Hlophe goes for the kill

Embattled Western Cape Judge President John Hlophe has fired a salvo against former justice minister Enver Surty in his attempt to halt the Judicial Service Commission’s (JSC) hearing against him.

The Mail & Guardian understands that Hlophe wrote a week ago to then president Kgalema Motlanthe, accusing Surty of bias against him; and that Surty wrote to Motlanthe in response.

In a surprise move Surty was dropped from the justice portfolio by President Jacob Zuma when he announced his Cabinet on Sunday and was returned to his old job of deputy education minister.

Hlophe allegedly told Motlanthe that Surty told him the JSC had a “political agenda” against him and that he (Hlophe) “may be exposing himself to a humiliating environment” in the JSC. Surty is understood to have denied this vehemently in his letter to Motlanthe.

Hlophe filed an affidavit in the Gauteng South High Court this week in which he repeats some of the complaints he made to Motlanthe. The affidavit forms part of his latest bid to interdict the JSC from continuing its hearing against him.

“Even if I believe that he [Surty] is biased against me—as I do in respect of the JSC as currently constituted—he had no basis for recusing himself [from the JSC hearing] without my making a formal application to that end,” Hlophe’s affidavit reads.

The M&G reported last week that Hlophe’s attempt to have the JSC hearing declared illegal would be based partly on the argument that Surty’s recusal rendered the composition of the JSC hearing illegitimate.

Hlophe’s affidavit accuses the minister of “serious misdirection” and says: “In any event, I can think of no reason why he should have recused himself and that is why my counsel asked for reasons at the hearing of April 1 2009, which the chairperson dismissed nonchalantly.

“Neither I nor the judges of the Constitutional Court sought his recusal. His involvement with me concerned only the issue of whether or not I should return to my office. It had nothing to do with the allegations of judicial misconduct levelled against me by the judges of the Constitutional Court. It also had nothing to do with the complaint I laid against the judges of the Constitutional Court.”

In his answering affidavit Surty says it “is not clear whether [Hlophe] accuses me of bias or not. Whether he does or not, I state categorically that I am not biased against him.”

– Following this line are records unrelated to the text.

Lemma gateway_return_path_witness :
  let via := λ b, rt_LinkIndex <$> route_of (λ _ _, true) (world ret_state) (mkPacket (addr4 b) "eth0") in
  (∃ n l, fouName (addr4 [10; 0; 0; 2]) = Ok n ∧ LinkByName n (world ret_state) = Ok l ∧
     fou_ends l = Some (FOU_ENCAP_DIRECT, 5555, [10; 0; 0; 2], [10; 0; 0; 1]) ∧ via [10; 0; 0; 2] = Some (lindex l)) ∧
  via [10; 0; 0; 9] = None.
Proof.
  destruct ex_ips_canonical as [Hnd Hc].
  assert (∀ v, 0 ≤ v < 2 ^ 32 → used_v4 (AddrV4 v)) as Hused.
  { intros v Hv. split; [split_and!; done|done]. }
  assert (∀ a, a ∈ ex_ips → used_v4 a) as Hv4.
  { intros a Ha. unfold ex_ips in Ha. rewrite !elem_of_cons, elem_of_nil in Ha.
    destruct Ha as [->|[->|[]]]; apply Hused; vm_compute; split; congruence. }
  assert (rtc (watcher_step (T:=fou_tunnel ret_fou) (G:=nat_gateway ret_gw) used_v4 map_to_list ex_watcher true)
    (mkWatcherState ∅ ∅ ret_kern) ret_state) as Hreach.
  { apply rtc_once. eapply (step_ok _ _ _ (Ok (ex_pod "p" ["10.0.0.1"; "10.0.0.2"])) (mkNamespacedName "default" "p")).
    - split; [reflexivity|]. intros ips. simpl PodIPs. rewrite ex_parse. intros [= <-].
      split; [exact Hnd|]. split; [|apply list_subseteq_nil]. rewrite Forall_forall. exact Hv4.
    - vm_compute. reflexivity. }
  assert (gateway_start 5555 ex_getenv empty_kern = (Ok (ex_watcher, ret_fou, ret_gw), ret_kern)) as HG
    by (vm_compute; reflexivity).
  split.
  - destruct (gateway_return_path (λ _ _, true) 5555 ex_getenv empty_kern ret_kern ex_watcher ret_fou ret_gw
      map_to_list used_v4 ret_state (addr4 [10; 0; 0; 2]) empty_bare HG (λ a Ha, proj1 Ha) used_v4_inj Hreach)
      as [Hin _]; [apply Hv4; right; left|reflexivity|].
    destruct Hin as (n & l & Hn & Hl & Hj & Hr); [apply ret_tracked; right; left|].
    exists n, l. split; [exact Hn|]. split; [exact Hl|].
    split; [destruct (Hj eq_refl) as (lc & [= <-] & ->); vm_compute; reflexivity|].
    etrans; [exact Hr|]. vm_compute. reflexivity.
  - destruct (gateway_return_path (λ _ _, true) 5555 ex_getenv empty_kern ret_kern ex_watcher ret_fou ret_gw
      map_to_list used_v4 ret_state (addr4 [10; 0; 0; 9]) empty_bare HG (λ a Ha, proj1 Ha) used_v4_inj Hreach)
      as (_ & Hout & _ & _); [apply Hused; vm_compute; split; congruence|reflexivity|].
    cbv beta. rewrite Hout; [vm_compute; reflexivity|].
    intros Hx%ret_tracked. unfold ex_ips in Hx. rewrite !elem_of_cons, elem_of_nil in Hx.
    destruct Hx as [Hx|[Hx|[]]]; discriminate Hx.
Defined.
(** * schedule-text-generator: a shallow embedding and its verified properties

    The development follows the JavaScript sources class by class:

    - [JS]: the fragment of the ECMAScript runtime the program relies on
      (numbers with NaN, strings as sequences of UTF-16 code units,
      [split], [trim], [parseInt], [padStart], a stable [sort]);
    - [JSDate]: the [Date] built-in (ECMA-262, "Date Objects"): day
      numbers, the proleptic Gregorian calendar, local time as a fixed
      offset from UTC, [new Date(y, m, d)], [setDate], [toISOString];
    - [HolidayService], [Scheduler], [TextGenerator], [ScheduleApp] and
      [HolidayFetcher]: the classes of the repository.

    Modelling conventions.  A JavaScript number is an integer or NaN
    ([option Z], [None] being NaN); fractional values and the rounding of
    doubles above 2^53 are outside the model.  A [Date] is a time value
    in milliseconds since the epoch, or [InvalidDate]; the range limit of
    8.64e15 ms on time values is not modelled.  The local time zone is a
    fixed offset [tza] (milliseconds east of UTC), so daylight saving
    transitions are outside the model.  Of the DOM, only the time cells
    are modelled, by the classes and [dataset] entries that the selection
    logic writes and reads back; [console] output is recorded as a list
    of log entries.  The holiday file, when it is JSON with a [holidays]
    property, maps each year to an array of [{date, name}] objects or to
    [null]; other shapes of its values are outside the model. *)

From Stdlib Require Import ZArith List Lia Bool String Ascii Sorted Permutation.
From stdpp Require Import gmap list strings.

Local Open Scope Z_scope.

(* ================================================================== *)
(** * The ECMAScript runtime fragment *)
(* ================================================================== *)

Module JS.

(** A number: an integer, or NaN. *)
Abbreviation number := (option Z).
Abbreviation NaN := (@None Z).

(** A string: its UTF-16 code units. *)
Abbreviation jsstring := (list N).

(** An ASCII literal as a JavaScript string. *)
Definition lit (s : string) : jsstring :=
  (fun a => N_of_ascii a) <$> list_ascii_of_string s.

(** Strict equality [a === b] on numbers: NaN differs from everything. *)
Definition strictEq (a b : number) : bool :=
  match a, b with
  | Some x, Some y => x =? y
  | _, _ => false
  end.

(** [a !== b] on numbers. *)
Definition strictNe (a b : number) : bool := negb (strictEq a b).

(** [a < b] on numbers: false as soon as one side is NaN. *)
Definition lessThan (a b : number) : bool :=
  match a, b with
  | Some x, Some y => x <? y
  | _, _ => false
  end.

(** Binary arithmetic lifted to numbers, NaN being absorbing. *)
Definition arith (op : Z -> Z -> Z) (a b : number) : number :=
  match a, b with
  | Some x, Some y => Some (op x y)
  | _, _ => NaN
  end.

(** The remainder operator [%] on integers: the sign follows the
    dividend; [x % 0] is NaN. *)
Definition remainder (x y : Z) : number :=
  if y =? 0 then NaN else Some (Z.rem x y).

(** The code unit of the decimal digit [d]. *)
Definition digitChar (d : Z) : N := Z.to_N (48 + d).

(** The decimal digits of a natural number, most significant first, as
    code units; [fuel] bounds the number of digits. *)
Fixpoint digitsOf (fuel : nat) (n : Z) : jsstring :=
  match fuel with
  | O => []
  | S fuel' => (if n <? 10 then [] else digitsOf fuel' (n / 10)) ++ [digitChar (n mod 10)]
  end.

(** [String(z)] / [z.toString()] for an integer below 1e21: a number
    has at most [1 + log2] decimal digits. *)
Definition intToString (z : Z) : jsstring :=
  if z <? 0 then 45%N :: digitsOf (S (Z.to_nat (Z.log2 (- z)))) (- z)
  else digitsOf (S (Z.to_nat (Z.log2 z))) z.

(** [String(x)] for a number. *)
Definition numberToString (x : number) : jsstring :=
  match x with
  | Some z => intToString z
  | None => lit "NaN"
  end.

(** [s.padStart(n, c)] for a one-character filler. *)
Definition padStart (n : nat) (c : N) (s : jsstring) : jsstring :=
  replicate (n - length s) c ++ s.

(** WhiteSpace and LineTerminator code units (ECMA-262, 12.2 and 12.3):
    the characters removed by [trim] and skipped by [parseInt]. *)
Definition isWhiteSpace (c : N) : bool :=
  ((c =? 9) || (c =? 10) || (c =? 11) || (c =? 12) || (c =? 13) ||
   (c =? 32) || (c =? 160) || (c =? 5760) ||
   ((8192 <=? c) && (c <=? 8202)) ||
   (c =? 8232) || (c =? 8233) || (c =? 8239) || (c =? 8287) ||
   (c =? 12288) || (c =? 65279))%N.

(** [s.trimStart()]. *)
Fixpoint trimStart (s : jsstring) : jsstring :=
  match s with
  | c :: s' => if isWhiteSpace c then trimStart s' else s
  | [] => []
  end.

(** [s.trim()]. *)
Definition trim (s : jsstring) : jsstring :=
  rev (trimStart (rev (trimStart s))).

(** [s.split(sep)] for a one-character separator: the pieces between the
    occurrences of [sep]; never empty ([''.split(',')] is [['']]). *)
Fixpoint split (sep : N) (s : jsstring) : list jsstring :=
  match s with
  | [] => [[]]
  | c :: s' =>
      if (c =? sep)%N then [] :: split sep s'
      else match split sep s' with
           | piece :: rest => (c :: piece) :: rest
           | [] => [[c]]
           end
  end.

A source sympathetic to Surty told the M&G that Hlophe’s affidavit and his letter to Motlanthe are “weak attempts” to compromise people’s integrity and to create a political storm around Surty’s recusal from the JSC process.

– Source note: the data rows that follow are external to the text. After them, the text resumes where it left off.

(** * vapi-lead-agent: the webhook endpoint and the response generator

    A shallow embedding of [src/SRC/index.ts]: the POST handler of
    [/api/vapi/webhook] and [generateAIResponse], over a small model of
    the JavaScript values the handler inspects, the effects it performs
    (console output, the OpenAI client, the express response object, the
    process environment) and JavaScript's [throw] / [try]-[catch]. *)

From Stdlib Require Import ZArith Bool.
From Stdlib Require Import Floats.PrimFloat.
From stdpp Require Import base option list strings gmap.

Open Scope Z_scope.
Set Warnings "-inexact-float".

(** ** JavaScript values *)

(** What [express.json()] leaves in [req.body], and what can be thrown:
    the JSON values, a number being an IEEE double, plus [undefined].  An
    object is the list of its properties. *)
#[warning="-register-all"]
Inductive JSValue : Type :=
  | JUndefined
  | JNull
  | JBool (b : bool)
  | JNumber (n : float)
  | JString (s : string)
  | JArray (items : list JSValue)
  | JObject (props : list (string * JSValue)).

(** [T | null | undefined], the type of the fields of a chat completion
    that the generator reads through optional chaining. *)
Inductive Nullable (T : Type) : Type :=
  | Undefined
  | Null
  | Val (x : T).
Arguments Undefined {T}.
Arguments Null {T}.
Arguments Val {T} x.

Module JS.

(** [ToBoolean]: what [!v] and [v || w] test. *)
Definition ToBoolean (v : JSValue) : bool :=
  match v with
  | JUndefined | JNull => false
  | JBool b => b
  | JNumber n => negb (is_zero n || is_nan n)
  | JString s => negb (String.eqb s "")
  | JArray _ | JObject _ => true
  end.

(** [v === null || v === undefined]. *)
Definition nullish (v : JSValue) : bool :=
  match v with
  | JUndefined | JNull => true
  | _ => false
  end.

(** The own property [k] of an object; of two bindings of [k] the later
    one counts, as [JSON.parse] has it. *)
Fixpoint own (k : string) (props : list (string * JSValue)) : option JSValue :=
  match props with
  | [] => None
  | (k', v) :: rest =>
      match own k rest with
      | Some v' => Some v'
      | None => if String.eqb k k' then Some v else None
      end
  end.

(** [v.k] on a value that is neither [null] nor [undefined], for a
    name [k] that no built-in prototype defines ([message], [type] and
    [transcript] are such names): an own property of an object, and
    [undefined] on arrays and primitives. *)
Definition get (v : JSValue) (k : string) : JSValue :=
  match v with
  | JObject props => default JUndefined (own k props)
  | _ => JUndefined
  end.

(** [v?.k]. *)
Definition opt_get (v : JSValue) (k : string) : JSValue :=
  if nullish v then JUndefined else get v k.

(** [v === s] for a string literal [s]. *)
Definition strict_eq_string (v : JSValue) (s : string) : bool :=
  match v with
  | JString t => String.eqb t s
  | _ => false
  end.

(** [a || b]. *)
Definition or (a b : JSValue) : JSValue :=
  if ToBoolean a then a else b.

(** [a?.f] on typed data: [undefined] when [a] is nullish. *)
Definition opt_chain {A B} (a : Nullable A) (f : A -> Nullable B)
  : Nullable B :=
  match a with
  | Val x => f x
  | _ => Undefined
  end.

(** [l[i]]: [undefined] past the end of the array. *)
Definition index {A} (i : nat) (l : list (Nullable A)) : Nullable A :=
  match l !! i with
  | Some x => x
  | None => Undefined
  end.

(** [a ?? d]. *)
Definition coalesce {A} (a : Nullable A) (d : A) : A :=
  match a with
  | Val x => x
  | _ => d
  end.

(** The [TypeError] V8 throws when a property of [null] or [undefined]
    is read. *)
Definition TypeError (msg : string) : JSValue :=
  JObject [("name", JString "TypeError"); ("message", JString msg)].

Definition type_name (v : JSValue) : string :=
  match v with
  | JNull => "null"
  | _ => "undefined"
  end.

End JS.

Infix "?." := JS.opt_get (at level 25, left associativity).
Infix "?.." := JS.opt_chain (at level 25, left associativity).
Infix "???" := JS.coalesce (at level 26, left associativity).

(** ** The OpenAI client, as the generator uses it *)

Record ChatMessage := {
  role : string;
  content : JSValue;
}.

(** The argument of [openai.chat.completions.create]. *)
Record ChatRequest := {
  model : string;
  messages : list ChatMessage;
  temperature : float;
  max_tokens : Z;
}.

(** The part of the SDK's [ChatCompletion] the generator reads,
    [completion?.choices?.[0]?.message?.content]: the content is typed
    [string | null], and every step may be missing, which is what the
    optional chaining guards against. *)
Record CompletionMessage := { message_content : Nullable string }.
Record Choice := { choice_message : Nullable CompletionMessage }.
Record ChatCompletion := { choices : Nullable (list (Nullable Choice)) }.

(** How a call into the SDK ends: the awaited promise resolves, or the
    call throws / the promise rejects with some value. *)
Inductive Outcome (T : Type) : Type :=
  | Resolves (x : T)
  | Rejects (e : JSValue).
Arguments Resolves {T} x.
Arguments Rejects {T} e.

(** ** Effects *)

Inductive LogArg : Type :=
  | Log (v : JSValue)
  | Stringify (v : JSValue) (indent : Z).   (* JSON.stringify(v, null, indent) *)

(** What the process does to the outside, each use of the SDK with how
    it ended. *)
Inductive Effect : Type :=
  | ConsoleLog (args : list LogArg)
  | ConsoleError (args : list LogArg)
  | NewOpenAI (apiKey : option string) (threw : option JSValue)
  | ChatCompletionsCreate (apiKey : option string) (request : ChatRequest)
      (outcome : Outcome (Nullable ChatCompletion)).

(** The external completion provider behind the SDK.  It is opaque: what
    it answers may depend on everything that happened before (the model
    samples at temperature 0.7, keys get revoked, the network fails). *)
Record Provider := {
  (** [new OpenAI({ apiKey })]: [Some e] when the constructor throws [e]. *)
  construct : list Effect -> option string -> option JSValue;
  (** [await openai.chat.completions.create(request)] on a client built
      with [apiKey]. *)
  create : list Effect -> option string -> ChatRequest
           -> Outcome (Nullable ChatCompletion);
}.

“This latest affidavit is merely an attempt by Hlophe to invite Surty to divulge private and confidential discussions,” said the source.

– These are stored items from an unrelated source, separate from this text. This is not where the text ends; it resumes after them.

Lemma get_cache_quiet (key : string) (c : cache_state) :
  cache_quiet c -> cache_quiet (snd (get_cache key c)).
Proof.
  intros H. apply get_redis_client_quiet in H. unfold get_cache.
  destruct (get_redis_client c) as [client c']. simpl in H.
  destruct client; simpl; [|exact H].
  destruct (client_get key (server c')) as [[text|]|e]; simpl; try exact H.
  - destruct (nonempty_text text); [|exact H].
    destruct (json_loads text) as [v|e]; simpl; [exact H|].
    destruct (isinstance e RedisError || isinstance e JSONDecodeError); exact H.
  - destruct (isinstance e RedisError || isinstance e JSONDecodeError); exact H.
Qed.

Lemma set_cache_quiet (key : string) (value : pyvalue) (ttl : option Z) (c : cache_state) :
  cache_quiet c -> cache_quiet (snd (set_cache key value ttl c)).
Proof.
  intros H. apply get_redis_client_quiet in H. unfold set_cache.
  destruct (get_redis_client c) as [client c']. simpl in H.
  destruct client; simpl; [|exact H].
  destruct (json_dumps value) as [json_value|e0].
  2: { destruct (isinstance e0 RedisError || isinstance e0 TypeError); simpl;
         intros e' He'; simpl in He'; apply H; exact He'. }
  unfold client_setex.
  destruct (fault (server c')) as [e|] eqn:Hf.
  - simpl. destruct (isinstance e RedisError || isinstance e TypeError); simpl;
      intros e' He'; simpl in He'; apply H; congruence.
  - match goal with |- context [if ?b then _ else _] => destruct b end; simpl;
      intros e' He'; simpl in He'; congruence.
Qed.

Lemma get_redis_client_connected (c : cache_state) :
  fst (get_redis_client c) = redis_client (snd (get_redis_client c)).
Proof.
  unfold get_redis_client. destruct (redis_client c) eqn:Hc; simpl; [congruence|].
  destruct (fault (server c)); reflexivity.
Qed.

Lemma delete_cache_pattern_quiet (pattern : string) (c : cache_state) :
  cache_quiet c ->
  exists n c', delete_cache_pattern pattern c = (Return n, c') /\ cache_quiet c'.
Proof.
  intros H. pose proof (get_redis_client_connected c) as Hconn.
  apply get_redis_client_quiet in H. unfold delete_cache_pattern.
  destruct (get_redis_client c) as [client c']. simpl in H, Hconn.
  destruct client; simpl; [|eauto].
  destruct (fault (server c')) as [e|] eqn:Hf.
  - destruct (H e Hf) as [Hn|Hr]; [congruence|].
    rewrite Hr. eauto.
  - eexists _, _. split; [reflexivity|]. intros e He. simpl in He. discriminate.
Qed.

Section Enrichment.

Variable sent_tokenize : string -> list string.
Variable summarizer_load : option exn.
Variable summarizer : string -> Z -> Z -> outcome string.
Variable encode : string -> outcome (list Q).

(** Summarisation touches the cache and the call log, not the Store. *)
Lemma summarize_chunks_frame (chunks : list string) (w : world) :
  db (snd (summarize_chunks summarizer chunks w)) = db w
  /\ cache (snd (summarize_chunks summarizer chunks w)) = cache w.
Proof.
  revert w. induction chunks as [|chunk rest IH]; intros w; [split; reflexivity|].
  simpl. unfold summarize_chunk.
  destruct (word_count chunk <? 30).
  - specialize (IH w). destruct (summarize_chunks summarizer rest w). exact IH.
  - destruct (summarizer chunk _ _);
      specialize (IH (log_call w chunk));
      destruct (summarize_chunks summarizer rest (log_call w chunk)); exact IH.
Qed.
Lemma Resolve_Then_panic_rejects_witness :
  yields (start (Resolve_Then_Await (VInt 1)
                   (fun _ => Panics (RecoveredOther "boom")) Returns))
    (VNil, Err ("panic recovery with unknown error: " +:+ "boom")) ∧
  ends_with (start (Resolve_Then_Await (VInt 1)
                      (fun _ => Panics (RecoveredOther "boom")) Returns))
    (settled 1 REJECTED None None).
Proof. apply Resolve_Then_panic_rejects; reflexivity. Defined.

(** [Catch] on a fulfilled promise forwards the value and never calls its
    handler. *)
Theorem Catch_forwards (v : value) (h : error → outcome error) :
  is_promise v = false →
  yields (start (Resolve_Catch_Await v h)) (v, ErrNil) ∧
  ends_with (start (Resolve_Catch_Await v h))
    (fun c => events (shared c) = [] ∧ settled 1 FULFILLED None None c).
Proof.
  intros Hv. apply (explored_both 17).
  destruct v; try discriminate Hv; explore_using idtac.
Qed.

Lemma Catch_forwards_witness :
  yields (start (Resolve_Catch_Await (VInt 1) Returns)) (VInt 1, ErrNil) ∧
  ends_with (start (Resolve_Catch_Await (VInt 1) Returns))
    (fun c => events (shared c) = [] ∧ settled 1 FULFILLED None None c).
Proof. apply Catch_forwards. reflexivity. Defined.

(** ** Exploration that shares configurations is sound *)

Section Safe.
Context {A : Type}.
Implicit Types (c : config A) (P Q : config A → Prop).

Lemma safe_node P c (next : list (config A)) :
  succs c = next → P c → Forall (safe P) next → safe P c.
Proof.
  intros <- HP Hnext. constructor; [done|]. by apply Forall_forall.
Qed.

Lemma explored_S n P c : explored n P c → explored (S n) P c.
Proof.
  revert c. induction n as [|n IH]; intros c [HP H].
  - simpl. rewrite H. simpl. done.
  - split; [done|]. apply foldr_and_Forall. apply foldr_and_Forall in H.
    eapply Forall_impl; [exact H|]. intros c' Hc'. by apply IH.
Qed.
(** * energy_plus_wrapper: installer manager and report converter

    A shallow embedding of [energyplus_wrapper/env_manager.py] and
    [energyplus_wrapper/utils.py].  Python [str] values are modelled by
    [string] (for text read from a file: its UTF-8 encoding), a [dict] by
    stdpp's [gmap], exceptions by the [result] type, and side effects
    (warnings, file system, network, the installer's pseudo-terminal) by an
    explicit state threaded through a small state-and-exception monad. *)

From Stdlib Require Import String Ascii List NArith Bool Lia.
From stdpp Require Import base option gmap strings list.

Local Open Scope string_scope.
Set Warnings "-register-all".

(** ** Exceptions and the state-and-exception monad *)

Inductive exn : Type :=
| ValueError (msg : string)
| AttributeError
| TypeError
| UnicodeDecodeError
| ParserError
| FileNotFoundError
| FileExistsError
| NotADirectoryError
| IsADirectoryError
| ExpectTimeout
| ExpectEOF.

Inductive result (A : Type) : Type :=
| Ok (a : A)
| Raise (e : exn).
Arguments Ok {A} a.
Arguments Raise {A} e.

(** A computation reads and writes a state [W]; an exception leaves the
    state as it was when it was raised. *)
Definition M (W A : Type) : Type := W -> result A * W.

Definition ret {W A} (a : A) : M W A := fun w => (Ok a, w).
Definition raise {W A} (e : exn) : M W A := fun w => (Raise e, w).
Definition bind {W A B} (c : M W A) (k : A -> M W B) : M W B :=
  fun w => match c w with
           | (Ok a, w') => k a w'
           | (Raise e, w') => (Raise e, w')
           end.
Definition get {W} : M W W := fun w => (Ok w, w).
Definition modify {W} (f : W -> W) : M W unit := fun w => (Ok tt, f w).
Definition lift {W A} (r : result A) : M W A := fun w => (r, w).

Hlophe alleges that Surty made his comment about the JSC’s “political agenda” during settlement talks held between the two of them and Hlophe’s then senior counsel, Dumisa Ntsebeza, who has since withdrawn from the case.

In the court papers Surty, who confirms that he engaged in informal settlement talks with Ntsebeza and Deputy Chief Justice Dikgang Moseneke, reveals that he told Ntsebeza about his decision to recuse himself and Ntsebeza expressed no objection.

Surty has cited as a reason for his recusal his prior attempts to facilitate a settlement outside of the JSC process between Hlophe and the judges of the Constitutional Court.

Hlophe believes he was prejudiced by Surty’s failure to appoint a replacement when he recused himself from the JSC hearings. A source sympathetic to Hlophe told the M&G he believes Surty’s failure to understand the political ramifications of the Hlophe saga contributed immensely to his demotion this week to deputy minister.

This, according to the source, revealed Surty’s weakness as a minister in a politically sensitive case and is the reason he has been replaced by ANC heavyweight and Zuma loyalist Jeff Radebe, who “understands issues” better.

The source, who believes that Hlophe will win his latest court battle to set aside proceedings by the JSC, said that Radebe will appoint new members of the JSC and start the hearings afresh.